**YOUR OBJECTIVE:** Every line of the records below should be restated exactly.
◇ ◇ ◇ ◇
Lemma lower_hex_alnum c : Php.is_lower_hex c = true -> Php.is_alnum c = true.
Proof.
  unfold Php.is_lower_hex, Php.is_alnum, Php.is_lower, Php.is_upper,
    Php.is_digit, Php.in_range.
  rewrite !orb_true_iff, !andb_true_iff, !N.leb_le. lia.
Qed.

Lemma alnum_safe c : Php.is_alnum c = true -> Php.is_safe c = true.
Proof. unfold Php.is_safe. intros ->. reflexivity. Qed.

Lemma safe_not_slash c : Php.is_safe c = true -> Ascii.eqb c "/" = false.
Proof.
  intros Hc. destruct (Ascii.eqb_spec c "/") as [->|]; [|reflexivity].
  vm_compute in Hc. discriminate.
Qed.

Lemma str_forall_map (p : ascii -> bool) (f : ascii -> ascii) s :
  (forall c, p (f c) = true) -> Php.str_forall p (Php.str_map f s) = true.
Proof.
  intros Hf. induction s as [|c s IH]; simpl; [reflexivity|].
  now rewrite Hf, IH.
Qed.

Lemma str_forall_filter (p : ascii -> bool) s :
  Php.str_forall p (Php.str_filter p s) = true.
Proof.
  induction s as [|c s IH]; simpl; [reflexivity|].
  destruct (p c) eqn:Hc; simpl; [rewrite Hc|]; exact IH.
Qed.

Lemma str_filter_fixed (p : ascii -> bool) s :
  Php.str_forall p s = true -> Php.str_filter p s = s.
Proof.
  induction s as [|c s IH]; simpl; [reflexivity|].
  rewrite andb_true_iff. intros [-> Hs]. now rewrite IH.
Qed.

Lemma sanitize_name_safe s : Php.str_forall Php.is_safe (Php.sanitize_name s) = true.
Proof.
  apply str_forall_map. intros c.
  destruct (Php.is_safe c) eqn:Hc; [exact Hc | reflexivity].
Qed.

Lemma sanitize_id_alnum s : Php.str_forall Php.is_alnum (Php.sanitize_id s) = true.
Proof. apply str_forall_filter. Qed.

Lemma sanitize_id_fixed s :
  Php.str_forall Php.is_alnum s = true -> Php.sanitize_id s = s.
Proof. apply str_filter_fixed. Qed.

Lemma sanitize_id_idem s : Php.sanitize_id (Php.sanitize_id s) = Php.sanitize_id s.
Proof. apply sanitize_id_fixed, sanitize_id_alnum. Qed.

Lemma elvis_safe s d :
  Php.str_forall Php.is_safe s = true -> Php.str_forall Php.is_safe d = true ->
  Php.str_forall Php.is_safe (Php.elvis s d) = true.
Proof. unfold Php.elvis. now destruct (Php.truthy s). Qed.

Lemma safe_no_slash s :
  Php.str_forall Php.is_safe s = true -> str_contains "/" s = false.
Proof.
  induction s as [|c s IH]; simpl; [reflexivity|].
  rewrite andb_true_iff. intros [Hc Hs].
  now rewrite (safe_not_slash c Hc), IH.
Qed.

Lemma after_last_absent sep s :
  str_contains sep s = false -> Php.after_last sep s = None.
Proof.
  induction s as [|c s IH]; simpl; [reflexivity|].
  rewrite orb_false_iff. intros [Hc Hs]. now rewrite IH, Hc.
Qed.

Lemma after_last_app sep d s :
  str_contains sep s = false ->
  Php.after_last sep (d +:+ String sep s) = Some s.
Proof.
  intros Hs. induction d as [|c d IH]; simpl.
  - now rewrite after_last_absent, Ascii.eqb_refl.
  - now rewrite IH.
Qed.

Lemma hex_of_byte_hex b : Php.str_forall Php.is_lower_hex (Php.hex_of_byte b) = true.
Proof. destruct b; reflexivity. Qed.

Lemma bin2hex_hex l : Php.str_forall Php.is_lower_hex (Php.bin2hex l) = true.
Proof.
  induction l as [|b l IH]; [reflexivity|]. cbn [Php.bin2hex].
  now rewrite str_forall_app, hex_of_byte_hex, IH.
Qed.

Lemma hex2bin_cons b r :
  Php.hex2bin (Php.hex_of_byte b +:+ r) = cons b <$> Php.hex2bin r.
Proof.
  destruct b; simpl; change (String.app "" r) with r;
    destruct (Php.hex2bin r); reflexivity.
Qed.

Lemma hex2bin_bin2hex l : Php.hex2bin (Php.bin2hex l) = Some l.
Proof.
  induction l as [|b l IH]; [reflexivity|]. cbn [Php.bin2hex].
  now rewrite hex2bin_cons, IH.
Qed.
◇ ◇ ◇ ◇
**EXERCISE ANSWER:**
Lemma lower_hex_alnum c : Php.is_lower_hex c = true -> Php.is_alnum c = true.
Proof.
  unfold Php.is_lower_hex, Php.is_alnum, Php.is_lower, Php.is_upper,
    Php.is_digit, Php.in_range.
  rewrite !orb_true_iff, !andb_true_iff, !N.leb_le. lia.
Qed.

Lemma alnum_safe c : Php.is_alnum c = true -> Php.is_safe c = true.
Proof. unfold Php.is_safe. intros ->. reflexivity. Qed.

Lemma safe_not_slash c : Php.is_safe c = true -> Ascii.eqb c "/" = false.
Proof.
  intros Hc. destruct (Ascii.eqb_spec c "/") as [->|]; [|reflexivity].
  vm_compute in Hc. discriminate.
Qed.

Lemma str_forall_map (p : ascii -> bool) (f : ascii -> ascii) s :
  (forall c, p (f c) = true) -> Php.str_forall p (Php.str_map f s) = true.
Proof.
  intros Hf. induction s as [|c s IH]; simpl; [reflexivity|].
  now rewrite Hf, IH.
Qed.

Lemma str_forall_filter (p : ascii -> bool) s :
  Php.str_forall p (Php.str_filter p s) = true.
Proof.
  induction s as [|c s IH]; simpl; [reflexivity|].
  destruct (p c) eqn:Hc; simpl; [rewrite Hc|]; exact IH.
Qed.

Lemma str_filter_fixed (p : ascii -> bool) s :
  Php.str_forall p s = true -> Php.str_filter p s = s.
Proof.
  induction s as [|c s IH]; simpl; [reflexivity|].
  rewrite andb_true_iff. intros [-> Hs]. now rewrite IH.
Qed.

Lemma sanitize_name_safe s : Php.str_forall Php.is_safe (Php.sanitize_name s) = true.
Proof.
  apply str_forall_map. intros c.
  destruct (Php.is_safe c) eqn:Hc; [exact Hc | reflexivity].
Qed.

Lemma sanitize_id_alnum s : Php.str_forall Php.is_alnum (Php.sanitize_id s) = true.
Proof. apply str_forall_filter. Qed.

Lemma sanitize_id_fixed s :
  Php.str_forall Php.is_alnum s = true -> Php.sanitize_id s = s.
Proof. apply str_filter_fixed. Qed.

Lemma sanitize_id_idem s : Php.sanitize_id (Php.sanitize_id s) = Php.sanitize_id s.
Proof. apply sanitize_id_fixed, sanitize_id_alnum. Qed.

Lemma elvis_safe s d :
  Php.str_forall Php.is_safe s = true -> Php.str_forall Php.is_safe d = true ->
  Php.str_forall Php.is_safe (Php.elvis s d) = true.
Proof. unfold Php.elvis. now destruct (Php.truthy s). Qed.

Lemma safe_no_slash s :
  Php.str_forall Php.is_safe s = true -> str_contains "/" s = false.
Proof.
  induction s as [|c s IH]; simpl; [reflexivity|].
  rewrite andb_true_iff. intros [Hc Hs].
  now rewrite (safe_not_slash c Hc), IH.
Qed.

Lemma after_last_absent sep s :
  str_contains sep s = false -> Php.after_last sep s = None.
Proof.
  induction s as [|c s IH]; simpl; [reflexivity|].
  rewrite orb_false_iff. intros [Hc Hs]. now rewrite IH, Hc.
Qed.

Lemma after_last_app sep d s :
  str_contains sep s = false ->
  Php.after_last sep (d +:+ String sep s) = Some s.
Proof.
  intros Hs. induction d as [|c d IH]; simpl.
  - now rewrite after_last_absent, Ascii.eqb_refl.
  - now rewrite IH.
Qed.

Lemma hex_of_byte_hex b : Php.str_forall Php.is_lower_hex (Php.hex_of_byte b) = true.
Proof. destruct b; reflexivity. Qed.

Lemma bin2hex_hex l : Php.str_forall Php.is_lower_hex (Php.bin2hex l) = true.
Proof.
  induction l as [|b l IH]; [reflexivity|]. cbn [Php.bin2hex].
  now rewrite str_forall_app, hex_of_byte_hex, IH.
Qed.

Lemma hex2bin_cons b r :
  Php.hex2bin (Php.hex_of_byte b +:+ r) = cons b <$> Php.hex2bin r.
Proof.
  destruct b; simpl; change (String.app "" r) with r;
    destruct (Php.hex2bin r); reflexivity.
Qed.

Lemma hex2bin_bin2hex l : Php.hex2bin (Php.bin2hex l) = Some l.
Proof.
  induction l as [|b l IH]; [reflexivity|]. cbn [Php.bin2hex].
  now rewrite hex2bin_cons, IH.
Qed.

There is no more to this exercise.